¡Mi esposo me ofreció a su mejor amigo y nos observó!


La noche estaba envuelta en un silencio casi palpable, solo roto por el suave murmullo de la música de fondo. Yo, Ana, estaba nerviosa, mi corazón latía con fuerza en mi pecho, anticipando lo que vendría. Mi esposo, Carlos, había compartido conmigo su fantasía más oscura y, tras muchas noches de conversaciones cargadas de deseo, había llegado el momento de hacerla realidad.

La puerta se abrió con un clic apenas audible, y entró Miguel, el mejor amigo de Carlos. Su presencia llenó la habitación con una energía que no podía describirse sino como el preludio de lo inevitable. Carlos, con una sonrisa que mezclaba deseo y orgullo, se acercó a mí y, sin palabras, deslizó una venda sobre mis ojos, sumergiéndome en una oscuridad sensual.
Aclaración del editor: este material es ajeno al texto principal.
(** A stored result stays what it is until a sweep removes it. *)
Lemma hist_result ok s s' id e :
  hist ok (λ _ later, is_Some (st_results later !! id)) s s' → consistent s →
  st_results s !! id = Some e → st_results s' !! id = Some e.
Proof.
  induction 1 as [|s1 s2 s3 Hs _ IH]; [done|]. intros Hc He.
  assert (consistent s2 ∧ st_results s2 !! id = Some e) as [? ?]; [|by apply IH].
  destruct Hs as [s1 s2 Hop%op_step_edits|thread_order order now limit w r w' Hr [e' He']].
  - split; [by eapply edits_consistent|by eapply edits_results].
  - pose proof (sweep_retires _ _ _ _ _ _ _ Hr Hc) as Hrs. split; [by eapply retires_consistent|].
    rewrite He'. by rewrite (retires_results _ _ _ _ _ Hrs He') in He.
Qed.

(** What [Get] makes of stored bytes. *)
Definition read_payload (payload : string) : res (InvestigationResult Content) :=
  let? _ := rejectExplicitNullDegradedReasons payload in
  match json_Unmarshal payload with
  | None => Err (ErrText "decode investigation result")
  | Some result =>
    if ValidateStoredResult result then Ok result else Err (ErrText "stored investigation result is invalid")
  end.

Lemma read_payload_total payload : read_payload payload ≠ Panic.
Proof.
  unfold read_payload, rejectExplicitNullDegradedReasons.
  destruct (json_degraded_reasons payload); [|done]. destruct (bool_decide _); [done|]. cbn.
  destruct (json_Unmarshal payload) as [r|]; [|done]. by destruct (ValidateStoredResult r).
Qed.

(** The answer of [Get] for a stored result that nothing hides. *)
Lemma get_reads p id t s e :
  strings_TrimSpace (pr_OrgID p) ≠ "" → strings_TrimSpace id ≠ "" →
  st_results s !! strings_TrimSpace id = Some e → en_orgID e = strings_TrimSpace (pr_OrgID p) →
  hiddenByClosedThreadLocked (strings_TrimSpace (pr_OrgID p)) (strings_TrimSpace id) t s = false →
  (Get p id (Env [] [t], s)).1 =
    (let? result := read_payload (en_payload e) in
     Ok (StoredResult _ result (en_parentResultID e) (en_grantDigest e) (en_owner e)
           (DecodeSemanticState (en_semanticState e)).1 (DecodeSemanticState (en_semanticState e)).2)).
Proof.
  intros Ho Hid He Heo Hh.
  assert (isEmpty (strings_TrimSpace (pr_OrgID p)) || isEmpty (strings_TrimSpace id) = false) as Hne
    by (apply orb_false_iff; unfold isEmpty; by destruct (strings_TrimSpace (pr_OrgID p)), (strings_TrimSpace id)).
  unfold Get. unfold bind at 1, ctx_check at 1. cbn [fst env_ctx]. cbv zeta. rewrite Hne, bind_get. cbn [snd].
  rewrite He, Heo, bool_decide_eq_true_2 by done. cbn [negb]. unfold bind at 1, now at 1. cbn [env_clock fst snd].
  rewrite Hh. unfold read_payload, bind at 1, lift_res at 1.
  destruct (rejectExplicitNullDegradedReasons (en_payload e)) as [[]|e0|]; [|done..]. cbn [res_bind].
  destruct (json_Unmarshal (en_payload e)) as [r'|]; [|done]. destruct (ValidateStoredResult r'); [|done]. cbn [negb].
  by destruct (DecodeSemanticState _).
Qed.

(** C10: a result is written once and reads back: in any history, after a save, whatever the operations and the sweeps of
    the retention job in between, as long as none of the sweeps has removed it, [Get] in the same organization and while
    no closed thread hides it answers with what the bytes saved decode to, [Get] in any other organization does not find
    it, and a later save under the id is accepted only for the same bytes and the same organization. *)
Theorem saved_result_reads_back b p r parent semantic reservation w w1 s :
  hist any_admission (λ _ _, True) (NewStore b) w.2 →
  Save p r parent semantic reservation w = (Ok (), w1) →
  hist any_admission (λ _ later, is_Some (st_results later !! strings_TrimSpace (ir_ResultID r))) w1.2 s →
  ∃ payload, json_Marshal r = Some payload
  ∧ (∀ p' t, strings_TrimSpace (pr_OrgID p') = strings_TrimSpace (pr_OrgID p) →
     hiddenByClosedThreadLocked (strings_TrimSpace (pr_OrgID p)) (strings_TrimSpace (ir_ResultID r)) t s = false →
     let answer := (Get p' (ir_ResultID r) (Env [] [t], s)).1 in
     match read_payload payload with
     | Ok r' => ∃ stored, answer = Ok stored ∧ si_Result stored = r'
     | Err e => answer = Err e
     | Panic => False
     end)
  ∧ (∀ p' e a w2, strings_TrimSpace (pr_OrgID p') ≠ strings_TrimSpace (pr_OrgID p) →
       Get p' (ir_ResultID r) (e, s) ≠ (Ok a, w2))
  ∧ (∀ p2 r2 parent2 semantic2 reservation2 e w2,
       strings_TrimSpace (ir_ResultID r2) = strings_TrimSpace (ir_ResultID r) →
       Save p2 r2 parent2 semantic2 reservation2 (e, s) = (Ok (), w2) →
       json_Marshal r2 = Some payload ∧ strings_TrimSpace (pr_OrgID p2) = strings_TrimSpace (pr_OrgID p)).
Proof.
  intros Hs0 Hsave Hs.
  assert (op_step any_admission w.2 w1.2) as Hop
    by (apply (op_step_intro _ (OSave p r parent semantic reservation) w (Ok ())); [exact I|exact Hsave]).
  destruct (hist_placed _ _ _ _ (rtc_r _ _ _ Hs0 (hist_op _ _ _ _ Hop)) (new_consistent b) (new_placed b)) as [Hc1 _].
  destruct (save_ok _ _ _ _ _ _ _ Hsave) as (Hid & Ho & Hv & payload & e & Hm & He & Hp & Heo & _).
  pose proof (hist_result _ _ _ _ _ Hs Hc1 He) as Hes. exists payload. split_and!; [done|..].
  - intros p' t Hp' Hh. cbn zeta. rewrite <- Hp' in Ho, Heo, Hh. rewrite (get_reads p' (ir_ResultID r) t s e) by done. rewrite Hp.
    destruct (read_payload payload) as [r'|e0|] eqn:Hread; [by eexists|done|by apply read_payload_total in Hread].
  - intros p' e' a w2 Hne Hg. unfold Get in Hg. apply bind_ctx in Hg as [(e0 & [=] & _)|(e0 & Hg)]. cbv zeta in Hg.
    destruct (_ || _); [done|]. rewrite bind_get in Hg. cbn [snd] in Hg. rewrite Hes, Heo in Hg.
    by rewrite bool_decide_eq_false_2 in Hg by done.
  - intros p2 r2 parent2 semantic2 reservation2 e2 w2 Hid2 Hs2.
    destruct (save_ok _ _ _ _ _ _ _ Hs2) as (_ & _ & _ & payload2 & e3 & Hm2 & _ & _ & _ & Hsame).
    rewrite Hid2 in Hsame. destruct (Hsame _ Hes) as [Hpp Hoo]. split; congruence.
Qed.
«Relájate, mi amor,» susurró Carlos mientras sus dedos recorrían mi espalda, dejando un rastro de piel erizada. Sentí a Miguel acercarse, su respiración cálida en mi cuello, su olor envolviéndome. La anticipación se convirtió en un nudo en mi estómago cuando las manos de Miguel, diferentes pero igualmente seguras, comenzaron a explorar mi cuerpo, encontrando el camino hacia mi ropa, desabrochándola con una lentitud torturante.
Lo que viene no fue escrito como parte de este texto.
(* ===== verification/InvestigationRuns.v ===== *)
(** * A concrete history of the investigation store

    A submission with a thread and a leased run is admitted and asked again, its
    result saved and read; a second one is admitted and its lost run taken over;
    the thread is closed, and a sweep a day later removes what is due.  The
    theorems are applied at these states. *)

From Stdlib Require Import ZArith Lia Ascii.
From stdpp Require Import sorting pretty numbers gmap strings list_numbers list relations.
From S2P Require Import Prelude GoStrings GoText Sha256 Grants Submissions InvestigationStore InvestigationProofs InvestigationInvariant InvestigationRetention InvestigationSteps InvestigationTheorems InvestigationHistories InvestigationClosing ThreadTheorems.

Open Scope Z_scope.

(** ** A plain encoding: the id, a space, the content *)

Fixpoint cut_space (s : string) : option (string * string) :=
  match s with
  | EmptyString => None
  | String c s' =>
    if bool_decide (c = " "%char) then Some ("", s')
    else (λ x, (String c x.1, x.2)) <$> cut_space s'
  end.
Definition Exchange s sv (request : OAuthTokenRequest) : R (kinded OAuthToken) :=
  deny! negb (bool_decide (tr_GrantType request = "authorization_code"))
    with oauthError "unsupported_grant_type" OutcomeUnsupportedGrantType ;;
  deny! isEmpty (tr_Code request) || bool_decide (128 < slen (tr_Code request))
    with oauthError "invalid_grant" OutcomeInvalidGrant ;;
  let* consumed := try (call (on_oauth (OAuth.ConsumeAuthorizationCode (HashOAuthSecret (tr_Code request))))) in
  match consumed with
  | inl ErrOAuthAuthorizationCodeUnavailable => raise (oauthError "invalid_grant" OutcomeInvalidGrant)
  | inl _ => raise (ErrOAuthUnavailable "consume code")
  | inr pending =>
    with_kind (ar_ClientKind pending)
      (deny! negb (bool_decide (tr_ClientID request = ar_ClientID pending))
         with oauthError "invalid_grant" OutcomeClientMismatch ;;
       deny! negb (bool_decide (tr_RedirectURI request = ar_RedirectURI pending))
         with oauthError "invalid_grant" OutcomeRedirectMismatch ;;
       deny! negb (VerifyPKCES256 (tr_CodeVerifier request) (ar_CodeChallenge pending))
         with oauthError "invalid_grant" OutcomePKCEMismatch ;;
       deny! negb (isEmpty (tr_Resource request)) && negb (bool_decide (tr_Resource request = ar_Resource pending))
         with oauthError "invalid_target" OutcomeResourceMismatch ;;
       match NormalizeOAuthScope (ar_Scope pending) with
       | None => raise (oauthError "invalid_grant" OutcomeInvalidGrant)
       | Some scope =>
         let browser := isBrowserClient s (ar_ClientID pending) in
         deny! (browser && (isEmpty (os_browserResource s)
                            || negb (bool_decide (ar_Resource pending = os_browserResource s))))
               || (negb browser && bool_decide (ar_Resource pending = os_issuer s))
           with oauthError "invalid_target" OutcomeResourceMismatch ;;
         let redeem := if browser then DeviceFlow.RedeemBrowserForResource else DeviceFlow.RedeemForResource in
         let* issued := or_else (redeem sv (ar_DeviceCodeHash pending) (ar_ClientID pending) (ar_Resource pending)
                                   (strings_Fields scope))
           (λ e, if bool_decide (e = ErrOAuthDeviceNotApproved) then oauthError "invalid_grant" OutcomeInvalidGrant
                 else if bool_decide (e = ErrBrowserSessionRequired)
                 then oauthError "invalid_grant" OutcomeSessionRequired
                 else ErrOAuthUnavailable "issue credential") in
         let* lifetime := token_lifetime DeviceCredentialLifetime issued in
         if browser then
           let* refresh := or_else (RefreshGrant.Start issued) (unavailable "start browser family") in
           done (Token issued lifetime scope refresh "")
         else done (Token issued lifetime scope "" "")
       end)
  end.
Mi «coño» palpitaba de anticipación, cada toque de sus dedos enviaba descargas eléctricas a través de mí. Carlos, aún con el control, me guió hacia la cama, donde me recosté, el corazón ahora con un ritmo frenético. Miguel, sin prisa, comenzó a besarme, sus labios reclamando los míos con una urgencia que me hizo olvidar todo menos la sensación de ser deseada.

Carlos se sentó en una silla cercana, sus ojos sobre nosotros, observándonos con una intensidad que solo aumentaba mi excitación. Miguel se arrodilló entre mis piernas, su «polla» dura y palpitante, rozando mi entrada. «Estás lista,» murmuró, y yo asentí, incapaz de hablar, solo deseando sentirlo dentro de mí.

Con un movimiento fluido, Miguel se introdujo, su «polla» llenando mi «coño» con una precisión que me obligó a morder mi labio para sofocar un gemido. Cada embestida era un viaje al borde del placer, su ritmo aumentando, llevándome más y más alto.

Carlos, con la respiración agitada, se acercó más, sus manos acariciando mi cuerpo mientras Miguel me poseía. «Estás hermosa así,» dijo Carlos, su voz gruesa con deseo.

El ritmo de Miguel se intensificó, su «polla» deslizándose dentro de mí con una ferocidad que me hizo perder todo control. Mis gemidos se mezclaron con los de él, llenando la habitación con los sonidos de nuestro deseo cumplido. Cuando el clímax me golpeó, fue como una ola que me llevó lejos, lejos de todo, solo para regresar a la realidad envuelta en los brazos de Miguel, con Carlos susurrando palabras de amor y deseo en mi oído.

Esa noche, en la penumbra de nuestro deseo compartido, descubrí una nueva dimensión de placer, una donde las fronteras del amor y la amistad se difuminaban, donde cada «mierda» era una declaración de liberación y unión.